*** DATA SUPPLIED Section Begins ***
(* ===== verification/MallocFree.v ===== *)
(** * Freeing chunks

    The specifications of the macros, of the coalescing of a freed chunk with
    its neighbours, of malloc_consolidate and of fREe, in a consistent heap. *)

From S2P Require Import Prelude Malloc MallocLayout MallocInv MallocHole MallocLinks.

(** ** Steps *)

Lemma twp_load a Q s : Q (rd (words s) a) s -> twp (load a) Q s.
Proof. intros HQ. by exists (rd (words s) a), s. Qed.
Lemma twp_store a v (Q : unit -> arena -> Prop) s : Q tt (set_words (<[a := v]> (words s)) s) -> twp (store a v) Q s.
Proof. intros HQ. by exists tt, (set_words (<[a := v]> (words s)) s). Qed.
Lemma twp_unlink x (Q : unit -> arena -> Prop) s : Q tt (set_words (unlinked (words s) x) s) -> twp (unlink x) Q s.
Proof. intros HQ. by exists tt, (set_words (unlinked (words s) x) s). Qed.

Lemma set_words_twice m m' s : set_words m (set_words m' s) = set_words m s.
Proof. done. Qed.
Lemma set_words_same s : set_words (words s) s = s.
Proof. by destruct s. Qed.

Lemma twp_chunksize p z pb Q s : rd (words s) (p + 4) = z + Z.b2z pb -> (8 | z) -> 0 <= z < 2 ^ 32 -> Q z s -> twp (chunksize p) Q s.
Proof. intros E Hd Hz HQ. exists z, s. split; [|done]. unfold chunksize, bind, load, gets, ret, size. rewrite E. by destruct (size_bits z pb Hd Hz) as (-> & _). Qed.
Lemma twp_size_with_mmapped p z pb Q s : rd (words s) (p + 4) = z + Z.b2z pb -> (8 | z) -> 0 <= z < 2 ^ 32 -> Q z s -> twp (size_with_mmapped p) Q s.
Proof. intros E Hd Hz HQ. exists z, s. split; [|done]. unfold size_with_mmapped, bind, load, gets, ret, size. rewrite E. by destruct (size_bits z pb Hd Hz) as (_ & -> & _). Qed.
Lemma twp_prev_inuse p z pb Q s : rd (words s) (p + 4) = z + Z.b2z pb -> (8 | z) -> 0 <= z < 2 ^ 32 -> Q pb s -> twp (prev_inuse p) Q s.
Proof.
  intros E Hd Hz HQ. exists pb, s. split; [|done]. unfold prev_inuse, bind, load, gets, ret, size. rewrite E.
  destruct (size_bits z pb Hd Hz) as (_ & _ & E1 & _). unfold PREV_INUSE. rewrite E1. by destruct pb.
Qed.
Lemma twp_not_mmapped p z pb Q s : rd (words s) (p + 4) = z + Z.b2z pb -> (8 | z) -> 0 <= z < 2 ^ 32 -> Q false s -> twp (chunk_is_mmapped p) Q s.
Proof.
  intros E Hd Hz HQ. exists false, s. split; [|done]. unfold chunk_is_mmapped, IS_MMAPPED, bind, load, gets, ret, size. rewrite E.
  by destruct (size_bits z pb Hd Hz) as (_ & _ & _ & -> & _).
Qed.
(** The start of a hole becomes a block, the rest the only unsorted chunk. *)
Lemma heap_divide m M tp brk L1 x z L2 bl fl fb K nb : Lay m tp brk L1 x z L2 true false fl fb K -> Bins m bl (outside L1 (x + z) L2) -> bl 1 = [] ->
  16 <= nb -> (8 | nb) -> nb + 16 <= z ->
  rd M (x + 4) = nb + 1 -> rd M (x + nb + 4) = z - nb + 1 -> rd M (x + z) = z - nb -> rd M (x + nb + 8) = bin_at 1 -> rd M (x + nb + 12) = bin_at 1 ->
  rd M (bin_at 1 + 8) = x + nb -> rd M (bin_at 1 + 12) = x + nb ->
  (forall w, w < x + nb + 4 \/ x + z < w -> w <> x + 4 -> w <> bin_at 1 + 8 -> w <> bin_at 1 + 12 -> rd M w = rd m w) ->
  Heap M tp brk (L1 ++ [(nb, Used)] ++ (z - nb, Free) :: L2) (upd 1 [x + nb] bl) fl fb ((x, nb) :: K).
Proof.
  intros HL HB H1 Hnb Hd Hz E1 E2 E3 E4 E5 E6 E7 HW. pose proof (lay_range HL). set (m1 := <[x + 4 := nb + 1]> m).
  assert (forall w, w < x + 4 \/ x + z < w -> rd m1 w = rd m w) as HW1 by (intros; unfold m1; rd_solve).
  pose proof (lay_split m1 tp brk L1 x z nb L2 true false fl fb K (lay_inside HL m1 HW1) ltac:(lia) Hd (rd_insert_eq _ _ _)) as HL2.
  assert (Bins m1 bl (outside (L1 ++ [(nb, Used)]) (x + nb + (z - nb)) L2)) as HB2.
  { replace (x + nb + (z - nb)) with (x + z) by lia. apply (bins_ext av_ _ _ (outside L1 (x + z) L2)).
    - intros y t. unfold MallocHole.outside. rewrite layout_app, !elem_of_app. simpl. rewrite list_elem_of_singleton. naive_solver.
    - apply (bins_inside HL); [done|]. intros w Hw. apply HW1. lia. }
  pose proof (b_ring _ _ _ _ HB2 1 ltac:(unfold is_bin; lia)) as HR. rewrite H1 in HR. destruct HR as [R1 R2].
  destruct (heap_unsorted _ _ _ _ _ _ _ _ _ _ _ HL2 HB2) as [(P1 & _) HH]; [lia|]. rewrite R1, H1, <- app_assoc in HH.
  replace (x + nb + (z - nb)) with (x + z) in HH by lia. apply HH; try done.
  intros w Hw Hw1 Hw2. unfold m1. rewrite rd_insert. case_decide; [by subst|]. apply HW; [lia|congruence|done..].
Qed.
(* ===== verification/MallocAlign.v ===== *)
(** * Aligned blocks (mEMALIGn)

    The block is cut out of a larger one, at an address that is a multiple of
    the alignment; what is left before and after it is freed. *)

From S2P Require Import Prelude Malloc MallocLayout MallocInv MallocHole MallocLinks MallocFree MallocAlloc MallocMain MallocReady MallocResize.

(** ** Powers of two *)

Lemma power_of_two x : 0 < x -> Z.land x (x - 1) = 0 -> x = 2 ^ Z.log2 x.
Proof.
  intros Hx E. destruct (Z.log2_spec x Hx) as [H1 H2]. destruct (Z.eq_dec x (2 ^ Z.log2 x)) as [|Hne]; [done|exfalso].
  assert (Z.log2 (x - 1) = Z.log2 x) as El by (apply Z.log2_unique; [apply Z.log2_nonneg|lia]). pose proof (Z.pow_pos_nonneg 2 (Z.log2 x) ltac:(lia) (Z.log2_nonneg x)).
  pose proof (f_equal (fun z => Z.testbit z (Z.log2 x)) E) as Hb. simpl in Hb. rewrite Z.land_spec, Z.bits_0, Z.bit_log2 in Hb by done. rewrite <- El, Z.bit_log2 in Hb by lia. done.
Qed.
(** * BancorV2Pool: event and contract reconciliation of a pool's state

    A shallow embedding of [fastlane_bot/events/pools/bancor_v2.py].

    The pool's [state] and the caller's [data] are Python dictionaries that
    the methods mutate in place; they are modelled as finite maps from
    field names to Python values, threaded through a small state-and-
    exception monad, so that what an exception leaves behind in the store
    is part of the model.  Floats are IEEE-754 binary64 values
    ([spec_float] with precision 53 and [emax] 1024); the real numbers serve
    only to say how far a float is from an exact quotient. *)

From Stdlib Require Import ZArith Lia SpecFloat Reals Lra.
From stdpp Require Import gmap strings.

Local Open Scope Z_scope.

(** ** Python values *)

#[global] Instance spec_float_eq_dec : EqDecision spec_float.
Proof. solve_decision. Defined.

Inductive value :=
  | VNone
  | VInt (n : Z)
  | VFloat (f : spec_float)
  | VStr (s : string).

#[global] Instance value_eq_dec : EqDecision value.
Proof. solve_decision. Defined.

(** A [Dict[str, Any]].  The order in which a Python dict keeps its keys is
    not observed by any of the methods below except through [items()],
    whose body here writes distinct keys; it is left out of the model. *)
Abbreviation dict := (gmap string value).

Inductive exn :=
  | KeyError (k : string)
  | TypeError
  | OverflowError
  | ZeroDivisionError
  | ContractCallFailure (what : string).

#[global] Instance exn_eq_dec : EqDecision exn.
Proof. solve_decision. Defined.

(** ** binary64 arithmetic, as far as [fee / 1e6] needs it *)

Module Float.

Definition prec : Z := 53.
Definition emax : Z := 1024.

(** [float(n)] for a Python int: round to nearest, ties to even. *)
Definition of_int (n : Z) : spec_float := binary_normalize prec emax n 0 false.

Definition div (x y : spec_float) : spec_float := SFdiv prec emax x y.

(** The literal [1e6]. *)
Definition f1e6 : spec_float := S754_finite false 8589934592000000 (-33).

Definition is_zero (x : spec_float) : bool :=
  match x with S754_zero _ => true | _ => false end.

(** [float == int] compares the exact values. *)
Definition eq_int (x : spec_float) (n : Z) : bool :=
  match x with
  | S754_zero _ => n =? 0
  | S754_finite s m e =>
      let sm := cond_Zopp s (Zpos m) in
      if 0 <=? e then n =? sm * 2 ^ e else n * 2 ^ (- e) =? sm
  | _ => false
  end.

(** The real number a float stands for (0 for infinities and NaN, which
    [is_finite] tells apart). *)
Definition F2R (m e : Z) : R := (IZR m * powerRZ 2 e)%R.

Definition to_R (x : spec_float) : R :=
  match x with
  | S754_finite s m e => F2R (cond_Zopp s (Zpos m)) e
  | _ => 0%R
  end.

Definition is_finite (x : spec_float) : bool :=
  match x with
  | S754_finite _ _ _ | S754_zero _ => true
  | _ => false
  end.

(** The relative tolerance within which a quotient is taken to be equal to
    the exact one: [2^-50], about [8.9e-16]. *)
Definition rel_tol : R := (/ IZR (2 ^ 50))%R.

End Float.

(** [a == b] on the values above. *)
Definition py_eq (a b : value) : bool :=
  match a, b with
  | VNone, VNone => true
  | VInt x, VInt y => x =? y
  | VStr x, VStr y => bool_decide (x = y)
  | VFloat x, VFloat y => SFeqb x y
  | VInt x, VFloat y => Float.eq_int y x
  | VFloat x, VInt y => Float.eq_int x y
  | _, _ => false
  end.
(** * SCOUT resume pipeline: a shallow embedding and its verified properties

    The development follows the Python sources of the parsing and
    normalisation core:

    - [skills_normalizer.py]  (module [Skills])
    - [docx_extractor.py]     (module [Docx])
    - [pdf_extractor.py]      (module [Pdf])
    - [profile_schema.py]     (module [Schema])
    - [profile_validator.py]  (module [Validator])
    - [parser_service.py]     (module [Parser])

    Python strings are sequences of code points ([pystr]).  Blanks
    ([str.isspace], [strip], [split], [\s]) are those of Python on all
    code points.  Case mapping, [\d], [\w] and [\b] are modelled on the
    ASCII range, where they are exact; code points above 127 are carried
    unchanged and count as uncased symbols, so the properties that depend
    on case mapping are stated for ASCII strings ([is_ascii]).
    Regular expressions are written as syntax trees and run by a
    backtracking matcher that follows the search order of Python's [re]
    (leftmost match, alternatives in order, greedy or lazy repetition). *)

From Stdlib Require Import String Ascii NArith ZArith Bool Arith Lia List.
From Stdlib Require Import Permutation Sorted.
From Corelib Require Import PrimFloat.
Import ListNotations.

Set Implicit Arguments.
Set Warnings "-inexact-float,-register-all".
Open Scope string_scope.
Open Scope nat_scope.
Open Scope list_scope.

(* ================================================================== *)
(** * Python strings *)
(* ================================================================== *)

Module PyStr.

Definition pystr := list N.

(** A literal: the code points of an ASCII string. *)
Definition u (s : string) : pystr := map N_of_ascii (list_ascii_of_string s).

Definition ch (a : ascii) : N := N_of_ascii a.
Arguments ch a%_char.

(** The newline. *)
Definition nl : pystr := [10%N].

(** [a == b] *)
Fixpoint streq (a b : pystr) : bool :=
  match a, b with
  | [], [] => true
  | x :: a', y :: b' => (x =? y)%N && streq a' b'
  | _, _ => false
  end.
*** DATA SUPPLIED Section Ends ***
## [ACTION ITEM]
For this exercise, please copy exactly the lines of the material above from its first line through the line where "(** ** Steps *)" appears.

## [ANSWER FOR THIS EXERCISE]
(* ===== verification/MallocFree.v ===== *)
(** * Freeing chunks

    The specifications of the macros, of the coalescing of a freed chunk with
    its neighbours, of malloc_consolidate and of fREe, in a consistent heap. *)

From S2P Require Import Prelude Malloc MallocLayout MallocInv MallocHole MallocLinks.

(** ** Steps *)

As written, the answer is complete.